- WHAT IS EXPECTED -
Start with the first line of the material. Repeat each line exactly through the one that contains "Definition AttachmentTypeChannelManager : AttachmentType".

- SUPPLIED DATA -
(* ===== verification/Records.v ===== *)
(** * The SDK's remaining data types (types.go)

    One [Record] per Go struct, with its zero value. A [[]byte] whose nilness the code never
    inspects is a list of bytes. *)

From stdpp Require Import base list strings.
From S2P Require Import Prelude Errors Types Metadata Password.

(** [type AttachmentType string]: the constants and every other string. *)
Definition AttachmentType : Type := string.
Definition AttachmentTypeChannelManager : AttachmentType := "channel_manager".
Definition AttachmentTypeChannelWriter : AttachmentType := "channel_writer".
Definition AttachmentTypeChannelSubscription : AttachmentType := "channel_subscription".
Definition AttachmentTypeUserBlacklist : AttachmentType := "user_blacklist".

Record Credentials : Type := mkCredentials {
  Credentials_NodeID : Z;
  Credentials_UserID : Z;
  Credentials_LoginName : string;
  Credentials_Password : PasswordInput;
}.

Record CreateUserRequest : Type := mkCreateUserRequest {
  CreateUserRequest_Username : string;
  CreateUserRequest_LoginName : string;
  CreateUserRequest_Password : PasswordInput;
  CreateUserRequest_ProfileJSON : bytes;
  CreateUserRequest_Role : string;
}.

(** A nil pointer leaves the field as it is. *)
Record UpdateUserRequest : Type := mkUpdateUserRequest {
  UpdateUserRequest_Username : option string;
  UpdateUserRequest_LoginName : option string;
  UpdateUserRequest_Password : option PasswordInput;
  UpdateUserRequest_ProfileJSON : option bytes;
  UpdateUserRequest_Role : option string;
}.

Record User : Type := mkUser {
  User_NodeID : Z;
  User_UserID : Z;
  User_Username : string;
  User_LoginName : string;
  User_Role : string;
  User_ProfileJSON : bytes;
  User_SystemReserved : bool;
  User_CreatedAt : string;
  User_UpdatedAt : string;
  User_OriginNodeID : Z;
}.

Record Attachment : Type := mkAttachment {
  Attachment_Owner : UserRef;
  Attachment_Subject : UserRef;
  Attachment_AttachmentType : AttachmentType;
  Attachment_ConfigJSON : bytes;
  Attachment_AttachedAt : string;
  Attachment_DeletedAt : string;
  Attachment_OriginNodeID : Z;
}.

Record Subscription : Type := mkSubscription {
  Subscription_Subscriber : UserRef;
  Subscription_Channel : UserRef;
  Subscription_SubscribedAt : string;
  Subscription_DeletedAt : string;
  Subscription_OriginNodeID : Z;
}.

Record BlacklistEntry : Type := mkBlacklistEntry {
  BlacklistEntry_Owner : UserRef;
  BlacklistEntry_Blocked : UserRef;
  BlacklistEntry_BlockedAt : string;
  BlacklistEntry_DeletedAt : string;
  BlacklistEntry_OriginNodeID : Z;
}.

Record UserMetadata : Type := mkUserMetadata {
  UserMetadata_Owner : UserRef;
  UserMetadata_Key : string;
  UserMetadata_Value : bytes;
  UserMetadata_TypedValue : option MetadataTypedValue;
  UserMetadata_UpdatedAt : string;
  UserMetadata_DeletedAt : string;
  UserMetadata_ExpiresAt : string;
  UserMetadata_OriginNodeID : Z;
}.

Record ScanUserMetadataRequest : Type := mkScanUserMetadataRequest {
  ScanUserMetadataRequest_Prefix : string;
  ScanUserMetadataRequest_After : string;
  ScanUserMetadataRequest_Limit : Z;
}.

Record UserMetadataPage : Type := mkUserMetadataPage {
  UserMetadataPage_Items : list UserMetadata;
  UserMetadataPage_Count : Z;
  UserMetadataPage_NextAfter : string;
}.

Record Event : Type := mkEvent {
  Event_Sequence : Z;
  Event_EventID : Z;
  Event_EventType : string;
  Event_Aggregate : string;
  Event_AggregateNodeID : Z;
  Event_AggregateID : Z;
  Event_HLC : string;
  Event_OriginNodeID : Z;
  Event_EventJSON : bytes;
}.

Record ClusterNode : Type := mkClusterNode {
  ClusterNode_NodeID : Z;
  ClusterNode_IsLocal : bool;
  ClusterNode_ConfiguredURL : string;
  ClusterNode_Source : string;
}.

Record LoggedInUser : Type := mkLoggedInUser {
  LoggedInUser_NodeID : Z;
  LoggedInUser_UserID : Z;
  LoggedInUser_Username : string;
  LoggedInUser_LoginName : string;
}.

Record OnlineNodePresence : Type := mkOnlineNodePresence {
  OnlineNodePresence_ServingNodeID : Z;
  OnlineNodePresence_SessionCount : Z;
  OnlineNodePresence_TransportHint : string;
}.

Record ResolvedSession : Type := mkResolvedSession {
  ResolvedSession_Session : SessionRef;
  ResolvedSession_Transport : string;
  ResolvedSession_TransientCapable : bool;
}.

Record ResolvedUserSessions : Type := mkResolvedUserSessions {
  ResolvedUserSessions_User : UserRef;
  ResolvedUserSessions_Presence : list OnlineNodePresence;
  ResolvedUserSessions_Sessions : list ResolvedSession;
}.

Record MessageTrimStatus : Type := mkMessageTrimStatus { MessageTrimStatus_TrimmedTotal : Z;
  MessageTrimStatus_LastTrimmedAt : string }.

Record ProjectionStatus : Type := mkProjectionStatus { ProjectionStatus_PendingTotal : Z;
  ProjectionStatus_LastFailedAt : string }.

Record PeerOriginStatus : Type := mkPeerOriginStatus {
  PeerOriginStatus_OriginNodeID : Z;
  PeerOriginStatus_AckedEventID : Z;
  PeerOriginStatus_AppliedEventID : Z;
  PeerOriginStatus_UnconfirmedEvents : Z;
  PeerOriginStatus_CursorUpdatedAt : string;
  PeerOriginStatus_RemoteLastEventID : Z;
  PeerOriginStatus_PendingCatchup : bool;
}.

Record PeerStatus : Type := mkPeerStatus {
  PeerStatus_NodeID : Z;
  PeerStatus_ConfiguredURL : string;
  PeerStatus_Source : string;
  PeerStatus_DiscoveredURL : string;
  PeerStatus_DiscoveryState : string;
  PeerStatus_LastDiscoveredAt : string;
  PeerStatus_LastConnectedAt : string;
  PeerStatus_LastDiscoveryError : string;
  PeerStatus_Connected : bool;
  PeerStatus_SessionDirection : string;
  PeerStatus_Origins : list PeerOriginStatus;
  PeerStatus_PendingSnapshotPartitions : Z;
  PeerStatus_RemoteSnapshotVersion : string;
  PeerStatus_RemoteMessageWindowSize : Z;
  PeerStatus_ClockOffsetMS : Z;
  PeerStatus_LastClockSync : string;
  PeerStatus_SnapshotDigestsSentTotal : Z;
  PeerStatus_SnapshotDigestsRecvTotal : Z;
  PeerStatus_SnapshotChunksSentTotal : Z;
  PeerStatus_SnapshotChunksRecvTotal : Z;
  PeerStatus_LastSnapshotDigestAt : string;
  PeerStatus_LastSnapshotChunkAt : string;
}.

Record OperationsStatus : Type := mkOperationsStatus {
  OperationsStatus_NodeID : Z;
  OperationsStatus_MessageWindowSize : Z;
  OperationsStatus_LastEventSequence : Z;
  OperationsStatus_WriteGateReady : bool;
  OperationsStatus_ConflictTotal : Z;
  OperationsStatus_MessageTrim : MessageTrimStatus;
  OperationsStatus_Projection : ProjectionStatus;
  OperationsStatus_Peers : list PeerStatus;
}.

Record DeleteUserResult : Type := mkDeleteUserResult { DeleteUserResult_Status : string;
  DeleteUserResult_User : UserRef }.

Record LoginInfo : Type := mkLoginInfo {
  LoginInfo_User : User;
  LoginInfo_ProtocolVersion : string;
  LoginInfo_SessionRef : SessionRef;
}.

Record SendMessageInput : Type := mkSendMessageInput { SendMessageInput_Target : UserRef;
  SendMessageInput_Body : bytes }.

Record SendPacketInput : Type := mkSendPacketInput {
  SendPacketInput_Target : UserRef;
  SendPacketInput_Body : bytes;
  SendPacketInput_DeliveryMode : DeliveryMode;
  SendPacketInput_TargetSession : SessionRef;
}.

Record ListUsersRequest : Type := mkListUsersRequest { ListUsersRequest_Name : string; ListUsersRequest_UID
  : UserRef }.

(** ** Zero values *)

Definition zero_User : User := mkUser 0 0 "" "" "" [] false "" "" 0.
Definition zero_Attachment : Attachment := mkAttachment zero_UserRef zero_UserRef "" [] "" "" 0.
Definition zero_Subscription : Subscription := mkSubscription zero_UserRef zero_UserRef "" "" 0.
Definition zero_BlacklistEntry : BlacklistEntry := mkBlacklistEntry zero_UserRef zero_UserRef "" "" 0.
Definition zero_UserMetadata : UserMetadata := mkUserMetadata zero_UserRef "" [] None "" "" "" 0.
Definition zero_ScanUserMetadataRequest : ScanUserMetadataRequest := mkScanUserMetadataRequest "" "" 0.
Definition zero_UserMetadataPage : UserMetadataPage := mkUserMetadataPage [] 0 "".
Definition zero_Event : Event := mkEvent 0 0 "" "" 0 0 "" 0 [].
Definition zero_ClusterNode : ClusterNode := mkClusterNode 0 false "" "".
Definition zero_LoggedInUser : LoggedInUser := mkLoggedInUser 0 0 "" "".
Definition zero_OnlineNodePresence : OnlineNodePresence := mkOnlineNodePresence 0 0 "".
Definition zero_ResolvedSession : ResolvedSession := mkResolvedSession zero_SessionRef "" false.
Definition zero_ResolvedUserSessions : ResolvedUserSessions := mkResolvedUserSessions zero_UserRef [] [].
Definition zero_MessageTrimStatus : MessageTrimStatus := mkMessageTrimStatus 0 "".
Definition zero_ProjectionStatus : ProjectionStatus := mkProjectionStatus 0 "".
Definition zero_PeerOriginStatus : PeerOriginStatus := mkPeerOriginStatus 0 0 0 0 "" 0 false.
Definition zero_PeerStatus : PeerStatus := mkPeerStatus 0 "" "" "" "" "" "" "" false "" [] 0 "" 0 0 "" 0 0
  0 0 "" "".
Definition zero_OperationsStatus : OperationsStatus := mkOperationsStatus 0 0 0 false 0
  zero_MessageTrimStatus zero_ProjectionStatus [].
Definition zero_DeleteUserResult : DeleteUserResult := mkDeleteUserResult "" zero_UserRef.
Definition zero_LoginInfo : LoginInfo := mkLoginInfo zero_User "" zero_SessionRef.
Definition zero_SendMessageInput : SendMessageInput := mkSendMessageInput zero_UserRef [].
Definition zero_SendPacketInput : SendPacketInput := mkSendPacketInput zero_UserRef [] "" zero_SessionRef.
Definition zero_ListUsersRequest : ListUsersRequest := mkListUsersRequest "" zero_UserRef.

- EXERCISE ANSWER -
(* ===== verification/Records.v ===== *)
(** * The SDK's remaining data types (types.go)

    One [Record] per Go struct, with its zero value. A [[]byte] whose nilness the code never
    inspects is a list of bytes. *)

From stdpp Require Import base list strings.
From S2P Require Import Prelude Errors Types Metadata Password.

(** [type AttachmentType string]: the constants and every other string. *)
Definition AttachmentType : Type := string.
Definition AttachmentTypeChannelManager : AttachmentType := "channel_manager".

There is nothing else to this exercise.